The membranes were hybridized at 65˚C for 12 h with a [α-32P]-dCTP-labeled probe in a solution containing 20% (w/v) SDS, 20 × SSPE, 100 g/L PEG (molecular weight 8000), 250 mg/L heparin, and 10 ml/L herring sperm DNA. The filters were washed twice in 2 × SSC and 0.2% (w/v) SDS at room temperature for 10 min, twice in 1 × SSC and 0.2% (w/v) SDS at 65˚C for 15 min, and twice in 0.1 × SSC and 0.2% (w/v) SDS at 65˚C for 20 min before autoradiography.

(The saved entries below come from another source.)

(** The rest of the connection. *)
Definition same_io (c c' : conn) : Prop :=
  c_file c' = c_file c /\ pList c' = pList c /\ synced c' = synced c /\ mxWalSize c' = mxWalSize c /\
  iReCksum (c_wal c') = iReCksum (c_wal c) /\ hdr (c_wal c') = hdr (c_wal c).
Lemma same_io_trans c1 c2 c3 : same_io c1 c2 -> same_io c2 c3 -> same_io c1 c3.
Proof. intros (?&?&?&?&?&?) (?&?&?&?&?&?). split_and!; congruence. Qed.
Lemma near_refl c : near c c.
Proof. apply steady_near, steady_refl. Qed.

Lemma near_index c s :
  wal_same (c_wal c) (wal s) -> hdr_kept (c_wi c) s -> ptr_kept (c_wi c) s ->
  let c' := set_rs (set_wi s (c_rs c)) c in near c c' /\ same_io c c'.
Proof.
  intros Hw Hh Hp c'. assert (E : c_wal c' = set_readOnly (readOnly (wal s)) (set_apWiData (apWiData (wal s)) (c_wal c))) by exact Hw.
  split; [split; try done|split_and!; try done; by rewrite E].
  exists (iReCksum (c_wal c)), (aFrameCksum (hdr (c_wal c))), (apWiData (wal s)), (readOnly (wal s)). rewrite E.
  by destruct (c_wal c) as [???????? [] ???].
Qed.

(** The index holds the frames of the pages [base], those of [keys], and
    perhaps remnants, which the next frame removes. *)
Definition enters (base keys : list Z) (c : conn) : Prop :=
  exists log, index_ok log (c_wi c) /\ blen (base ++ keys) <= blen log /\
    take (Z.to_nat (blen (base ++ keys))) log = base ++ keys /\
    (blen (base ++ keys) = blen log \/ blen (base ++ keys) = mxFrame (hdr (c_wal c))) /\
    (forall i, blen base < i <= blen (base ++ keys) -> mapped (walFramePage i) (c_wi c)).
Definition holds (base : list Z) (c : conn) : Prop := exists rem, index_ok (base ++ rem) (c_wi c).

Lemma enters_holds base keys c : enters base keys c -> holds base c.
Proof.
  intros (log & I & Hl & Ht & _). exists (keys ++ drop (Z.to_nat (blen (base ++ keys))) log).
  set (n := Z.to_nat _) in *. by rewrite app_assoc, <- Ht, take_drop.
Qed.
Lemma holds_steady base c c' : (forall log, index_ok log (c_wi c) -> index_ok log (c_wi c')) -> holds base c -> holds base c'.
Proof. intros H [rem I]. exists rem. auto. Qed.

Lemma enter_one base keys pg c :
  enters base keys c -> blen (base ++ keys) + 1 < max_frame -> 0 < pg < 2 ^ 32 ->
  wp (on_rs (on_rc (walIndexAppend mallocOk shmRc (u32 (blen (base ++ keys) + 1)) pg))) (returns (fun rc c' =>
    near c c' /\ same_io c c' /\ holds base c' /\ (rc = SQLITE_OK -> enters base (keys ++ [pg]) c'))) c.
Proof.
  intros En Hmax Hpg. pose proof En as (log & I & Hl & Ht & Hn & Hm). unfold max_frame in Hmax.
  pose proof (blen_nonneg (base ++ keys)) as H0. rewrite u32_small by lia.
  pose proof (walIndexAppend_ok mallocOk shmRc log (blen (base ++ keys)) pg (c_wi c) I ltac:(lia) ltac:(done) Hpg Hn) as H.
  pose proof (walIndexAppend_honest (blen (base ++ keys) + 1) pg (c_wi c)) as Hh.
  unfold on_rs, on_rc, wp in *. change (r_wi (c_rs c)) with (c_wi c).
  destruct (walIndexAppend _ _ _ _ (c_wi c)) as [[[]|e|] s]; cbn [fst snd okp returns] in *; [| |done].
  - destruct H as (I' & W & _ & _ & Hk & Pk & Mp). destruct (near_index c s W Hk Pk) as [N S]. split; [exact N|]. split; [exact S|].
    rewrite Ht, <- app_assoc in I'. split; [by exists (keys ++ [pg])|]. intros _. exists (base ++ keys ++ [pg]).
    split; [exact I'|]. split; [lia|]. split; [unfold blen; rewrite Nat2Z.id; by apply take_ge|]. split; [by left|].
    intros i Hi. destruct (decide (i = blen (base ++ keys) + 1)) as [->|Hne]; [exact Mp|].
    apply (mapped_kept _ (c_wi c)); [done|]. apply Hm. rewrite !blen_app in *. change (blen [pg]) with 1 in Hi. lia.
  - destruct H as (I' & X). destruct X as (W & X1 & X2 & X3 & X4).
    destruct (near_index c s W) as [N S]; [by apply view_ext_hdr|exact X3|]. split; [exact N|]. split; [exact S|].
    split; [|intros ->; done]. apply (enters_holds _ keys). exists log. split; [exact I'|].
    split; [done|]. split; [done|]. destruct S as (_ & _ & _ & _ & _ & S6). rewrite S6. split; [done|].
    intros i Hi. apply (mapped_kept _ (c_wi c)); [exact X3|by apply Hm].
Qed.

Lemma index_fail l n rc : rc <> SQLITE_OK -> index_loop mallocOk shmRc l n rc = ret (rc, n).
Proof. intros H. destruct l; cbn [index_loop]; [done|]. by destruct (Z.eqb_spec rc SQLITE_OK). Qed.

Lemma index_loop_ok base l keys c :
  enters base keys c -> blen (base ++ keys) + Z.of_nat (length l) < max_frame -> Forall (fun p => 0 < pgno p < 2 ^ 32) l ->
  wp (index_loop mallocOk shmRc l (blen (base ++ keys)) SQLITE_OK) (returns (fun '(rc, iFrame) c' =>
    near c c' /\ same_io c c' /\ holds base c' /\
    (rc = SQLITE_OK -> let keys' := keys ++ map pgno (filter wal_append l) in
       enters base keys' c' /\ iFrame = blen (base ++ keys')))) c.
Proof.
  revert keys c. induction l as [|p l IH]; intros keys c En Hmax Hl.
  { cbn [index_loop]. wp_go. cbn [returns okp]. split; [apply near_refl|]. split; [done|].
    split; [by eapply enters_holds|]. intros _. cbn. by rewrite app_nil_r. }
  apply list.Forall_cons in Hl as [Hp Hl]. cbn [index_loop length] in *. change (negb (SQLITE_OK =? SQLITE_OK)) with false. cbv iota.
  destruct (wal_append p) eqn:Ea; cbn [negb].
  - wp_step. eapply wp_mono; [apply (enter_one base keys (pgno p) c); [done|lia|done]|].
    intros [rc| |] c2; cbn [returns okp]; [|done..]. intros (N & S & H & En2). unfold after at 1.
    destruct (Z.eqb_spec rc SQLITE_OK) as [->|Hrc].
    + specialize (En2 eq_refl). assert (Hb : u32 (blen (base ++ keys) + 1) = blen (base ++ keys ++ [pgno p])).
      { pose proof (blen_nonneg (base ++ keys)). unfold max_frame in Hmax. rewrite u32_small by lia.
        rewrite !blen_app. unfold blen. cbn [length]. lia. }
      rewrite Hb. eapply okp_mono; [apply IH; [done| |done]|].
      { rewrite <- Hb. pose proof (blen_nonneg (base ++ keys)). unfold max_frame in *. rewrite u32_small by lia. lia. }
      cbn beta. intros [rc iF] c3 (N3 & S3 & H3 & E3). split; [by eapply near_trans|]. split; [by eapply same_io_trans|].
      split; [done|]. intros Hrc. destruct (E3 Hrc) as [E4 E5]. rewrite <- app_assoc in E4, E5.
      assert (Hfil : map pgno (filter wal_append (p :: l)) = [pgno p] ++ map pgno (filter wal_append l)).
      { rewrite filter_cons_True by (by rewrite Ea). done. }
      by rewrite Hfil.
    + rewrite index_fail by done. wp_go. cbn [returns okp]. split_and!; done.
  - eapply okp_mono; [apply IH; [done|lia|done]|]. cbn beta. intros [rc iF] c3 (N3 & S3 & H3 & E3).
    assert (Hfil : map pgno (filter wal_append (p :: l)) = map pgno (filter wal_append l)).
    { rewrite filter_cons_False by (rewrite Ea; by intros []). done. }
    by rewrite Hfil.
Qed.

(** The copies of the last frame are entered like a list of pages. *)
Lemma extra_loop_eq n pg iFrame rc s :
  extra_loop mallocOk shmRc n pg iFrame rc s = index_loop mallocOk shmRc (replicate n (mkPg pg [] true)) iFrame rc s.
Proof.
  revert iFrame rc s. induction n as [|n IH]; intros iFrame rc s; [done|]. cbn [extra_loop replicate index_loop wal_append negb].
  destruct (negb (rc =? SQLITE_OK)); [done|]. unfold bind. cbn [pgno].
  destruct (on_rs _ s) as [[rc'|e|] s']; [apply IH|done..].
Qed.
Lemma filter_replicate n pg : map pgno (filter wal_append (replicate n (mkPg pg [] true))) = replicate n pg.
Proof. induction n as [|n IH]; [done|]. cbn [replicate]. rewrite filter_cons_True by done. cbn [map]. by rewrite IH. Qed.

Section Finish.
Context (SQLITE_BIGENDIAN : bool).

(** A connection whose header follows the frames [base ++ keys]. *)
Record finished (base keys : list Z) (hN : WalIndexHdr) (isCommit : bool) (c c' : conn) : Prop := {
  fi_wal : exists a ro, c_wal c' = set_hdr (if isCommit then sealed SQLITE_BIGENDIAN hN else hN) (set_readOnly ro (set_apWiData a (c_wal c)));
  fi_ptr : ptr_kept (c_wi c) (c_wi c');
  fi_file : c_file c' = c_file c;
  fi_list : pList c' = pList c;
  fi_synced : synced c' = synced c;
  fi_held : r_held (c_rs c') = r_held (c_rs c) /\ c_shared c' = c_shared c;
  fi_index : exists rem, index_ok (base ++ keys ++ rem) (c_wi c');
  fi_mapped i : blen base < i <= blen (base ++ keys) -> mapped (walFramePage i) (c_wi c');
  fi_public : if isCommit then published SQLITE_BIGENDIAN (c_wi c') else hdr_kept (c_wi c) (c_wi c');
}.

Lemma enter_all base l n pg c :
  enters base [] c -> blen base + Z.of_nat (length l) + Z.of_nat n < max_frame ->
  Forall (fun p => 0 < pgno p < 2 ^ 32) l -> (n <> 0%nat -> 0 < pg < 2 ^ 32) ->
  wp (let* r := index_loop mallocOk shmRc l (blen base) SQLITE_OK in
      let '(rc, iFrame) := r in extra_loop mallocOk shmRc n pg iFrame rc) (returns (fun '(rc, iFrame) c' =>
    near c c' /\ same_io c c' /\ holds base c' /\
    (rc = SQLITE_OK -> let keys := map pgno (filter wal_append l) ++ replicate n pg in
       enters base keys c' /\ iFrame = blen (base ++ keys)))) c.
Proof.
  intros En Hmax Hl Hpg. eapply wp_seq.
  { pose proof (index_loop_ok base l [] c En) as H. rewrite app_nil_r in H. apply H; [lia|done]. }
  intros [rc iF] c2 (N & S & H & E). set (Q := okp _ _). change (Q (extra_loop mallocOk shmRc n pg iF rc c2).1 (extra_loop mallocOk shmRc n pg iF rc c2).2).
  rewrite extra_loop_eq. destruct (Z.eqb_spec rc SQLITE_OK) as [->|Hrc].
  - destruct (E eq_refl) as [En2 ->]. cbn [app] in *. eapply okp_mono; [apply (index_loop_ok base _ _ c2 En2)|].
    + rewrite length_replicate, blen_app. pose proof (length_filter wal_append l). unfold blen at 2. rewrite length_map. lia.
    + destruct n as [|n]; [by constructor|]. apply Forall_replicate. by apply Hpg.
    + cbn beta. intros [rc iF] c3 (N3 & S3 & H3 & E3). split; [by eapply near_trans|]. split; [by eapply same_io_trans|].
      split; [done|]. intros Hrc. specialize (E3 Hrc). by rewrite filter_replicate in E3.
  - rewrite index_fail by done. cbn. split_and!; done.
Qed.

Lemma wal_back k ck a ro p p' :
  p' = set_iReCksum k (set_cksum ck (set_readOnly ro (set_apWiData a p))) -> iReCksum p' = iReCksum p -> hdr p' = hdr p ->
  p' = set_hdr (hdr p) (set_readOnly ro (set_apWiData a p)).
Proof.
  intros ->. destruct p. unfold set_iReCksum, set_cksum, set_readOnly, set_apWiData, set_hdr. cbn. intros -> E2. by rewrite E2.
Qed.

Lemma finish_header base keys sz nt (isCommit : bool) c c2 :
  near c c2 -> same_io c c2 -> enters base keys c2 -> apWiData (c_wal c) !! 0%nat = Some (Shared 0) -> salted (hdr (c_wal c)) ->
  let hN := hdr_frames sz (blen (base ++ keys)) (if isCommit then Some nt else None) (hdr (c_wal c)) in
  wp (set_conn_wal (fun p => set_hdr (hdr_frames sz (blen (base ++ keys)) (if isCommit then Some nt else None) (hdr p)) p) ;;*
      if isCommit then on_index (walIndexWriteHdr SQLITE_BIGENDIAN) ;;* modify (set_iCallback (blen (base ++ keys))) ;;* ret SQLITE_OK
      else ret SQLITE_OK) (returns (fun rc c' => rc = SQLITE_OK /\ finished base keys hN isCommit c c')) c2.
Proof.
  intros N S (log & I & Hl & Ht & _ & Hm) Ha Hs hN. wp_step. apply wp_set_conn_wal. unfold after at 1.
  pose proof S as (S1 & S2 & S3 & _ & S5 & S6). rewrite S6. fold hN. set (c3 := with_wal (set_hdr hN (c_wal c2)) c2).
  destruct N as [(k & ck & a & ro & W) N2 N3 _ N5].
  assert (E : c_wal c2 = set_hdr (hdr (c_wal c)) (set_readOnly ro (set_apWiData a (c_wal c)))).
  { by eapply wal_back. }
  assert (I3 : index_ok log (c_wi c3)) by (by apply index_set_wal).
  assert (Hlog : exists rem, log = base ++ keys ++ rem).
  { exists (drop (Z.to_nat (blen (base ++ keys))) log). rewrite app_assoc. set (n := Z.to_nat (blen (base ++ keys))) in *. by rewrite <- Ht, take_drop. }
  destruct Hlog as [rem ->]. destruct isCommit.
  - wp_step. unfold on_index. apply wp_on_rs, wp_on_wi. change (r_wi (c_rs c3)) with (c_wi c3).
    eapply wp_mono; [apply (walIndexWriteHdr_ok SQLITE_BIGENDIAN (c_wi c3)); [apply I3| |exact Hs]|].
    { change (apWiData (wal (c_wi c3))) with (apWiData (c_wal c2)). by apply (N3 0%nat). }
    intros [[]| |] s'; cbn [returns okp]; [|done..]. intros [Q P]. unfold after at 1. wp_go. cbn [returns okp]. split; [done|].
    pose proof (q_wal _ _ _ _ Q) as Qw. split; try done.
    + exists a, ro. etransitivity; [exact Qw|]. change (wal (c_wi c3)) with (set_hdr hN (c_wal c2)). by rewrite E.
    + intros h ptr H1 H2. change (apWiData (wal s') !! h = Some ptr). rewrite Qw. by apply (N3 h).
    + exists rem. apply (q_index _ _ _ _ Q). by apply index_set_wal.
    + intros i Hi. destruct (Hm i Hi) as (ptr & H1 & H2). exists ptr. split; [|done].
      change (apWiData (wal s') !! walFramePage i = Some ptr). by rewrite Qw.
  - wp_go. cbn [returns okp]. split; [done|]. split; try done.
    + exists a, ro. change (set_hdr hN (c_wal c2) = set_hdr hN (set_readOnly ro (set_apWiData a (c_wal c)))). by rewrite E.
    + by exists rem.
Qed.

2.3. Measurement of Pi Concentration

Inorganic Pi measurement followed the previously described method [26]. A frozen sample (approximately 0.5 g) was homogenized in 1 mL of 10% (w/v) PCA, using an ice-cold mortar and pestle. The homogenate was then diluted 10 times with 5% (w/v) PCA and placed on ice for 30 min. After centrifugation at 10,000 ×g for 10 min at 4˚C, the supernatant was collected to measure the Pi, using the molybdate-blue method: 0.4% (w/v) ammonium molybdate melted in 0.5 M H2SO4 (solution A) was mixed with 10% ascorbic acid (solution B) (A:B = 6:1). Two milliliters of this solution was added to 1 mL of the sample solution and incubated in a water bath at 40˚C for 20 min. After being cooled on ice, the absorbance was measured at 820 nm.

2.4. Histochemical Localization of GUS Expression

Histochemical staining for GUS activity was performed according to the protocol described by Raghothama et al. [27], with some modifications. Whole seedlings or parts of plants to be stained were incubated in GUS reaction mix (25 mg of 5-bromo-4-chloro-3-indolyl-d-glucuronide in 50 mL of 100 mM sodium Pi buffer with 0.1% [v/v] Triton X-100) for 16 h. The stained seedlings were transferred to 70% (v/v) alcohol to remove chlorophyll.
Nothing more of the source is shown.